Pães mumificados datados de cerca de 80 anos foram encontrados durante a escavação do sítio arqueológico Garimpo Prateado, realizado pela equipe do Laboratório de Arqueologia e Paleontologia (LAP), do Departamento de Educação (DEDC) do Campus VII da Universidade do Estado da Bahia (Uneb), em Senhor do Bonfim.
O sítio arqueológico, localizado na Serra de São Francisco, município de Campo Formoso, representa um espaço notadamente instigante e pouco documentado, pois está ambientado em área rural e semiárida nordestina, durante o evento a II Guerra Mundial, em plena ditadura do governo de Getúlio Vargas.

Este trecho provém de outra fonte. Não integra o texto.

(** Frames the allocator may still hand out. *)
Definition fresh (f : Z) : Prop := base <= 4096 * f ∧ is_reserved_page kphys_start ksize (4096 * f) info false = false.

(** What the loader may write to. *)
Definition loads (a : Z) : Prop :=
  in_frame P a ∨ (slot0 kt <= a < slot0 kt + 4) ∨ a ∈ lpas ∨ (∃ T, T ∈ tabs ∧ in_frame T a) ∨ (∃ f, fresh f ∧ in_frame f a).

Record layout : Prop := {
  ly_kmap : kmap c0 kt;
  ly_space : 0 <= P < 2 ^ 20 ∧ P ≠ kt ∧ P ≠ cr3 c0 / 4096 ∧ P ∉ tabs ∧ ¬ fresh P;
  ly_table : kt ∉ tabs ∧ ¬ fresh kt;
  ly_dir : cr3 c0 / 4096 ∉ tabs ∧ ¬ fresh (cr3 c0 / 4096);
  ly_tabs : ∀ T, T ∈ tabs → ¬ fresh T;
  ly_vmap : vmap c0 local lpas;
  ly_walk : walk_free c0 local (length lpas) loads;
  ly_nodup : NoDup lpas;
  ly_local : 0 <= local < 2 ^ 32;
  ly_lpas : ∀ a, a ∈ lpas → ¬ in_frame P a ∧ ¬ (slot0 kt <= a < slot0 kt + 4) ∧ ¬ in_frame (cr3 c0 / 4096) a ∧
    (∀ T, T ∈ tabs → ¬ in_frame T a) ∧ (∀ f, fresh f → ¬ in_frame f a)
}.

(** The frames below the next free page. *)
Definition limit (b : boot_state) : Z := if first_free_page b =? 0 then 2 ^ 32 else first_free_page b.

Definition exhausted (b : boot_state) : Prop := alloc_phys_frame kphys_start ksize info b = Some (b, INVALID_PADDR).

Definition pde_at (c : machine) (i : Z) : Z := load32 (phys c) (4096 * P + 4 * i).
Definition user_index (i : Z) : Prop := 0 <= i < 1019.
Definition table_frame (b : boot_state) (T : Z) : Prop := T ∈ tabs ∨ fresh T ∧ 4096 * T < limit b.

(** The invariant of the loop; [dat] are the frames of data handed out so far. *)
Record space (c : machine) (b : boot_state) (dat : list Z) : Prop := {
  sp_agree : agree loads c0 c;
  sp_can : can_alloc_frames b = true;
  sp_page : page_address (first_free_page b);
  sp_base : base <= limit b;
  sp_small : ∀ i, user_index i → ent_page_size (pde_at c i) = false;
  sp_table : ∀ i, user_index i → ent_present (pde_at c i) = true → table_frame b (ent_frame (pde_at c i)) ∧ ent_frame (pde_at c i) ∉ dat;
  sp_inj : ∀ i j, user_index i → user_index j → ent_present (pde_at c i) = true → ent_present (pde_at c j) = true →
    ent_frame (pde_at c i) = ent_frame (pde_at c j) → i = j;
  sp_dat : ∀ f, f ∈ dat → fresh f ∧ 4096 * f < limit b ∧ ∀ a, in_frame f a → load8 (phys c) a = 0
}.

#[local] Arguments sp_agree {c b dat}.
#[local] Arguments sp_can {c b dat}.
#[local] Arguments sp_page {c b dat}.
#[local] Arguments sp_base {c b dat}.
#[local] Arguments sp_small {c b dat}.
#[local] Arguments sp_table {c b dat}.
#[local] Arguments sp_inj {c b dat}.
#[local] Arguments sp_dat {c b dat}.
Lemma wp_load_page k b dat img sh offset (Q : bool → lst → Prop) L :
  let va := sh_addr sh + offset in
  space (mach k) b dat → user_address va → va mod 4096 = 0 → umap (mach k) va = None → sh_type sh = SHT_PROGBITS ∨ sh_type sh = SHT_NOBITS →
  (∀ c' b', exhausted b' → Q false (k <| mach := c' |>, b')) →
  (∀ c' b' dat', space c' b' dat' → page_ok img sh offset c' dat dat' →
     (∀ v, user_address v → v / 4096 ≠ va / 4096 → umap c' v = umap (mach k) v) → Q true (k <| mach := c' |>, b')) →
  wp (load_page kphys_start ksize info img (4096 * P) sh offset) Q L (k, b).
Proof.
  intros va S Hva Al Un Ty HX HQ. unfold load_page.
  assert (R : 0 <= va < 2 ^ 32) by (unfold user_address, KERNEL_VSTART in Hva; lia).
  rewrite (wrap_small 32 (sh_addr sh + offset)) by exact R. fold va.
  wp_step. eapply wp_page_table; [exact S|exact Hva|intros c' b' X; wp_step; by apply HX|].
  intros c1 b1 S1 L1 M1 Pr. set (i := va / 2 ^ 22) in *. pose proof (user_address_index _ Hva) as Hi. fold i in Hi.
  assert (Hj : 0 <= (va / 4096) mod 1024 < 1024) by zdiv.
  rewrite PTE_INDEX_alt by lia. change (2 ^ 12) with 4096. set (j := (va / 4096) mod 1024) in *.
  destruct (sp_table S1 i Hi Pr) as [HT _]. destruct (table_frames ly _ _ HT) as (N1 & _ & _).
  wp_step. rewrite PDE_BASE_alt at 1. apply wp_mm_again. eapply wp_read_entry; [by eapply kmap_of, sp_agree|apply ent_frame_range|done|done|].
  intros c2 A2. pose proof (unmapped_entry c1 b1 dat va S1 Hva Pr) as NP. rewrite (M1 va Hva) in NP. specialize (NP Un).
  fold i j in NP. set (v := load32 _ _) in *. change (pte_is_present v) with (ent_present v). rewrite NP. cbn [negb].
  assert (Rv : 0 <= v < 2 ^ 32) by apply load32_range.
  assert (K : P ≠ kt) by apply (ly_space ly).
  assert (E2 : pde_at c2 i = pde_at c1 i).
  { apply (pde_at_frame _ _ _ i A2); [|done]. intros a Ha H%in_dir_frame. apply K. apply slot0_in_frame in Ha. by eapply in_frame_inj. }
  rewrite <- E2 in Pr |- *. pose proof (space_slot ly _ _ _ _ S1 A2) as S2.
  assert (M2 : same_map (mach k) c2) by (intros u Hu; rewrite <- M1 by done; by eapply umap_slot).
  cbv zeta.
  destruct Ty as [Ty|Ty]; rewrite Ty.
  - change (SHT_PROGBITS =? SHT_PROGBITS) with true. cbv iota.
    destruct (page_pte_fields v (IS_FLAG_SET (sh_flags sh) SHF_WRITE) (u32 (img + sh_offset sh + offset))) as (F1 & F2 & F3); [done|by apply wrap_range|].
    wp_step. rewrite PDE_BASE_alt. eapply wp_write_page; [exact S2|done..|]. intros c3 S3 _ U3 O3. wp_step. apply (HQ c3 b1 dat S3).
    + exists (4096 * (u32 (img + sh_offset sh + offset) / 4096)). split; [by rewrite <- F3|by left].
    + intros u Hu Ne. by rewrite O3, M2.
  - change (SHT_NOBITS =? SHT_PROGBITS) with false. change (SHT_NOBITS =? SHT_NOBITS) with true. cbv iota.
    wp_step. eapply wp_alloc_frame; [exact S2|no_frame HX|].
    intros f b' Hf Ff Hl1 Hl2 Hc Hp. rewrite valid_frame by lia.
    wp_step. eapply wp_clear_fresh; [exact S2|done..|]. intros c3 S3 M3 E3 Z3. specialize (E3 i Hi). rewrite <- E3 in Pr |- *.
    destruct (page_pte_fields v (IS_FLAG_SET (sh_flags sh) SHF_WRITE) (4096 * f)) as (F1 & F2 & F3); [done|lia|].
    destruct (was_allocated_fields _ F1) as (G1 & G2 & G3). rewrite F2 in G2. rewrite F3 in G3.
    pose proof (space_new_data ly _ _ _ _ _ S3 Ff (conj Hl1 Hl2) Hc Hp Z3) as S4.
    wp_step. rewrite PDE_BASE_alt. eapply wp_write_page; [exact S4|done..|]. intros c5 S5 _ U5 O5. wp_step. apply (HQ c5 b' (f :: dat) S5).
    + exists (4096 * f). split; [|right; by eauto]. replace (4096 * f / 4096) with f in G3 by zdiv. by rewrite <- G3.
    + intros u Hu Ne. rewrite O5, M3, M2; done.
Qed.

O sítio é referente à mineração de cristal de quartzo, mineral estratégico sobretudo para a tecnologia de comunicação. O garimpo funcionou durante a guerra vendendo toda a produção para os Estados Unidos, já que o Brasil era exportador de minerais estratégicos para os países aliados no conflito mundial.
Durante os estudos arqueológicos, a equipe da Uneb localizou uma área que era destinada ao acampamento da mineração, contendo restos de garrafas, principalmente de bebidas alcoólicas e de medicamentos para gripes e tosses, juntamente a tralhas de uso doméstico. Outra área consistiu na padaria do garimpo, única construção existente e hoje em ruínas, tendo sido justamente durante as escavações dessa área que a equipe de arqueologia encontrou os pães preservados em meio ao sedimento misturado a cinzas do antigo forno.
De acordo com Cristiana Santana, docente da UNEB e coordenadora da pesquisa, “como se trata de pães queimados, acreditamos que os mesmos foram descartados nas cinzas do forno da padaria, o que resultou na dessecação e consequente mumificação natural desse vestígio arqueológico”.
A pesquisadora do LAP Joyce Avelino salienta que “os vestígios arqueológicos recuperados na área do Garimpo Prateado dão a indicação de que se tratava de uma área de mineração ampla, mas sem estrutura, onde os cristais de quartzo eram coletados sem utilização de maquinário eficiente, apenas com o uso de ferramentas metálicas simples e improvisadas”.
Segundo Cristiana Santana, “esses pães excepcionalmente preservados por 80 anos é um achado muito raro na arqueologia; um exemplo parecido é de um bolo de avelã e amêndoa que foi encontrado em escavação arqueológica na Alemanha, também datado do período da II Guerra Mundial, que foi preservado em solo argiloso”.
Os pães escavados se parecem com pães ainda vendidos na região do estudo, conhecidos como “pães de cesto” ou “pães amassados por pés”. Contudo, os que foram recuperados pela equipe são menores, possivelmente porque estão desidratados, perderam parte do volume.
O arqueólogo Gilmar Silva, mestrando do Programa de Pós-Graduação em Ecologia Humana e Gestão Socioambiental (PPGEcoH) da UNEB, conta que, “sem estruturas sanitárias mínimas, garimpeiros habitando palhoças, e com um grande contingente de pessoas, um surto de meningite acometeu grande parte dos trabalhadores do Garimpo Prateado. Assim, após o surto da doença, o garimpo sucumbiu e as atividades se encerraram. Aos poucos os homens retornaram às suas vidas nas roças e às atividades com os rebanhos de cabras e caças. Essas informações nos foram passadas por dois garimpeiros, já bastante idosos, que trabalharam no Prateado em 1940”.
De acordo com os pesquisadores, a uma distância de aproximadamente 600 metros do sítio arqueológico, localiza-se o cemitério do garimpo, com alguns enterramentos humanos, mas sem lápides ou identificações. Observam-se apenas ondulações na área, indicando as covas.
Hoje, os artefatos arqueológicos do garimpo, incluindo os pães mumificados, são os derradeiros testemunhos dessa história ocorrida nos sertões semiáridos da Bahia.